=== Available records ===
(* ===== verification/Umalloc.v ===== *)
(** * The allocator of user programs (umalloc.c)

    [malloc] and [free] keep the free blocks in a circular list, ordered by
    address, that starts at the static header [base].  Memory is a function
    from the addresses of 32-bit words to their values: the header at [a] is the
    pointer at [a] and the size, in units of a header, at [a + 4].  [sbrk]
    moves the end of the memory of the process up to a limit. *)

From S2P Require Import Prelude.
Local Open Scope Z_scope.

Module Umalloc.

(** ** The program *)

Record um : Type := mkum {
  um_mem : Z -> Z;
  um_freep : Z;
  um_brk : Z;     (* the end of the memory of the process *)
  um_lim : Z      (* sbrk fails above it *)
}.

Definition set_word (m : Z -> Z) (a v : Z) : Z -> Z := fun x => if x =? a then v else m x.
Definition set_mem (m : Z -> Z) (s : um) : um := mkum m (um_freep s) (um_brk s) (um_lim s).
Definition set_freep (p : Z) (s : um) : um := mkum (um_mem s) p (um_brk s) (um_lim s).

Definition HDR : Z := 8.  (* sizeof(Header) *)

(** [p->s.ptr] and [p->s.size] *)
Definition ptr (p : Z) : K um Z := gets (fun s => um_mem s p).
Definition size (p : Z) : K um Z := gets (fun s => um_mem s (p + 4)).
Definition set_ptr (p v : Z) : K um unit := modify (fun s => set_mem (set_word (um_mem s) p v) s).
Definition set_size (p v : Z) : K um unit := modify (fun s => set_mem (set_word (um_mem s) (p + 4) v) s).

(** [p + n] for a [Header *p] *)
Definition hdr_add (p n : Z) : Z := u32 (p + n * HDR).

(** [for(p = freep; !(bp > p && bp < p->s.ptr); p = p->s.ptr)
       if(p >= p->s.ptr && (bp > p || bp < p->s.ptr)) break;] *)
Fixpoint find_place (fuel : nat) (bp p : Z) : K um Z :=
  match fuel with
  | O => fault "fuel"
  | S fuel =>
      next ← ptr p;
      if ((p <? bp) && (bp <? next))%bool then mret p
      else if ((next <=? p) && ((p <? bp) || (bp <? next)))%bool then mret p
      else find_place fuel bp next
  end.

=== Task directions ===
When you reach the end of the data, retype all of it exactly.

=== Exercise answer ===
(* ===== verification/Umalloc.v ===== *)
(** * The allocator of user programs (umalloc.c)

    [malloc] and [free] keep the free blocks in a circular list, ordered by
    address, that starts at the static header [base].  Memory is a function
    from the addresses of 32-bit words to their values: the header at [a] is the
    pointer at [a] and the size, in units of a header, at [a + 4].  [sbrk]
    moves the end of the memory of the process up to a limit. *)

From S2P Require Import Prelude.
Local Open Scope Z_scope.

Module Umalloc.

(** ** The program *)

Record um : Type := mkum {
  um_mem : Z -> Z;
  um_freep : Z;
  um_brk : Z;     (* the end of the memory of the process *)
  um_lim : Z      (* sbrk fails above it *)
}.

Definition set_word (m : Z -> Z) (a v : Z) : Z -> Z := fun x => if x =? a then v else m x.
Definition set_mem (m : Z -> Z) (s : um) : um := mkum m (um_freep s) (um_brk s) (um_lim s).
Definition set_freep (p : Z) (s : um) : um := mkum (um_mem s) p (um_brk s) (um_lim s).

Definition HDR : Z := 8.  (* sizeof(Header) *)

(** [p->s.ptr] and [p->s.size] *)
Definition ptr (p : Z) : K um Z := gets (fun s => um_mem s p).
Definition size (p : Z) : K um Z := gets (fun s => um_mem s (p + 4)).
Definition set_ptr (p v : Z) : K um unit := modify (fun s => set_mem (set_word (um_mem s) p v) s).
Definition set_size (p v : Z) : K um unit := modify (fun s => set_mem (set_word (um_mem s) (p + 4) v) s).

(** [p + n] for a [Header *p] *)
Definition hdr_add (p n : Z) : Z := u32 (p + n * HDR).

(** [for(p = freep; !(bp > p && bp < p->s.ptr); p = p->s.ptr)
       if(p >= p->s.ptr && (bp > p || bp < p->s.ptr)) break;] *)
Fixpoint find_place (fuel : nat) (bp p : Z) : K um Z :=
  match fuel with
  | O => fault "fuel"
  | S fuel =>
      next ← ptr p;
      if ((p <? bp) && (bp <? next))%bool then mret p
      else if ((next <=? p) && ((p <? bp) || (bp <? next)))%bool then mret p
      else find_place fuel bp next
  end.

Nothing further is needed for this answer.